Le terrain oublié de Briey
Un terrain d’aviation oublié à Briey
Réalisé avant la Grande Guerre pour l’armée française, il fit le bonheur… de l’occupant allemand !
Retour sur l’existence éphémère d’un terrain d’aviation à Briey dans le secteur de Sarre-l’Evêque.
Le Républicain Lorrain - 03 août 2016
Dans leurs recherches minutieuses sur cette période précédant le premier conflit mondial, Roger Martinois
et les membres du CPHJ, Cercle pour la promotion de l’histoire de Jœuf, ont mis en exergue l’engouement
immense pour l’aviation dans le pays. Une fièvre à l’origine de la naissance de nombreuses "stations
d’atterrissage" dont celle de Briey, aujourd’hui tombée dans l’oubli. L’avènement des vols motorisés
intéresse au plus haut point l’armée française. Le processus de création des premiers terrains d’aviation
s’oriente ainsi vers l’aéronautique militaire. Souvent impulsées par les journaux, des souscriptions sont
lancées. Elles doivent permettre à la "5e armée" de disposer davantage d’appareils et de terrains
d’atterrissage répartis sur tout le territoire, principalement dans les régions frontalières.
Leur étendue, suffisamment grande, contribuera aux vols d’instruction et d’entraînement des pilotes.
L’appel au patriotisme permet de voir fleurir les dons pour la construction d’aéroplanes et de terrains.
Les quotidiens affichent les listes de donateurs.
Deux ans de patience
La réalisation d’une station d’atterrissage à Briey, sous-préfecture toute proche de la frontière avec
l’Empire allemand de Guillaume II, va nécessiter deux années de démarches et de formalités.
Au printemps 1912, la Lorraine ne possède qu’un modeste abri à Varangéville pour accueillir des
aéroplanes. La genèse de l’aménagement du terrain et d’un vaste hangar implantés à Briey-les-Hauts,
lieu-dit "Sarre-l’Evêque", démarre par un courrier du sénateur Emile Reymond, devenu président
du Comité national pour l’aviation militaire, auprès du maire de Briey. Il envisage la création d’une
station dans ce secteur frontalier. Après les élections municipales du printemps, le maire, Ferdinand
Watrin, propose un emplacement situé à l’Ouest de la ville, d’une superficie de 8 hectares, distant
d’un kilomètre du centre briotin, à l’angle des routes menant à Verdun et Longwy. Aux abords
immédiats de la future Clinique des mines et de la métallurgie, dont le chantier va démarrer à
l’automne 1912. Le terrain, parc à bestiaux d’exploitants agricoles de Lantéfontaine, propriété des
consorts Godfrin, leur sera loué à l’année. Louis Boninsegna, entrepreneur briotin, est chargé de la
construction du hangar, 400 m² et 4,50 m de haut, en grande partie financé par le Comité national
pour l’aviation militaire, avec une participation de la ville.

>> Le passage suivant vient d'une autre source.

(** C7, amended.  A streaming write that gets past its checks (source
    readable, socket open) adds a [Content-Length] header holding the size
    of the source exactly when the source is not sequential, then
    [Content-Type], and emits the pending headers in order; when the source
    is sequential and no [Content-Length] was pending, none is emitted. *)
Theorem content_length_iff_not_sequential (raw : list byte) (input : D)
  (mimeType : QByteArray) (status : StatusCode) (reason : QByteArray)
  (d : QHttpServerResponderPrivate) :
  readable input = true -> sock_open (socket d) = true ->
  statusString !! status = Some reason ->
  hasKey contentLengthString (headers d) = false ->
  exists d' tr tail,
    write_device raw input mimeType status d = Ok (d', tr)
    /\ headers d'
       = headers d
         ++ (if isSequential (opened input) then []
             else [(contentLengthString, number (size (opened input)))])
         ++ [(contentTypeString, mimeType)]
    /\ sock_queue (socket d')
       = sock_queue (socket d) ++ statusLine status reason
         ++ headerLines (headers d') ++ CRLF ++ tail
    /\ hasKey contentLengthString (headers d') = negb (isSequential (opened input)).
Proof.
  intros Hreadable Hopen Hreason Hfresh.
  rewrite write_device_readable by exact Hreadable.
  destruct (stream_open raw (opened input) mimeType status reason d Hopen Hreason)
    as (tr & tail & ms & -> & _).
  eexists _, tr, tail. split; [reflexivity|].
  cbn [socket headers sock_queue]. split; [reflexivity|]. split; [reflexivity|].
  now rewrite hasKey_app, Hfresh, hasKey_streamHeaders.
Qed.

End StreamingFacts.

(** C8.  On a responder that has no pending header and whose socket is
    open, [write(StatusCode::InternalServerError)] appends to the socket's
    queue exactly the status line, [Content-Type], [Content-Length], and
    the blank line of Scenario B. *)
Theorem write_status_500_bytes (queued : list byte) :
  statusString !! InternalServerError
    = Some (QByteArrayLiteral "Internal Server Error") ->
  exists d',
    write_status InternalServerError (newResponder (mkSocket true queued)) = Ok d'
    /\ socket d' = mkSocket true (queued ++ internalServerErrorResponse).
Proof.
  intros Hreason. unfold Responder.write_status.
  rewrite (write_bytes_open [] _ InternalServerError _
             (newResponder (mkSocket true queued)) eq_refl Hreason).
  eexists. split; [reflexivity|]. reflexivity.
Qed.

End ResponderFacts.

(** *** Concrete calls of the write operations *)

Section ResponderCalls.

Import Responder Props Devices.

(** C5 as stated, on the status-only write: with assertions enabled, the
    call on a closed socket stops at the assertion. *)
Lemma status_write_on_closed_socket_stops :
  write_status true reasons 200 (newResponder closedSocket) = Crash AssertionFailed.
Proof. vm_compute. reflexivity. Qed.

(** C6 as stated, on a closed socket: the file does not exist, the 500 is
    substituted, and the substituted write stops at the assertion. *)
Lemma refused_source_on_closed_socket_stops :
  readable missingFile = false
  /\ write_device true reasons megabyte missingFile textPlain 200 (newResponder closedSocket)
     = Crash AssertionFailed.
Proof. split; reflexivity. Qed.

Ce hangar est achevé le samedi 14 mars 1914. Le lendemain, en matinée, deux aéroplanes de la station
de Verdun se posent à Briey. L’inauguration officielle, « une réception grandiose au souvenir impérissable »
aura lieu avec faste le dimanche 26 juillet, en présence des députés Albert Lebrun et François de Wendel.
La Flugplatz Briey
Après la déclaration de guerre, la sous-préfecture du Pays-Haut tombe rapidement sous la botte allemande.
En fin d’année 1914, elle est devenue une ville de garnison « non pas noire, mais grise de soldats de toutes
les armes et de toutes les régions de l’Allemagne ».
Les premiers aviateurs s’installent au début du mois de décembre. D’immenses tentes servant d’abris pour
les avions et des baraquements pour le personnel au sol vont s’ajouter au hangar. En août 1915, une
escadrille bavaroise occupe la "Flugplatz Briey". Deux autres escadrilles prendront le relais après 1916.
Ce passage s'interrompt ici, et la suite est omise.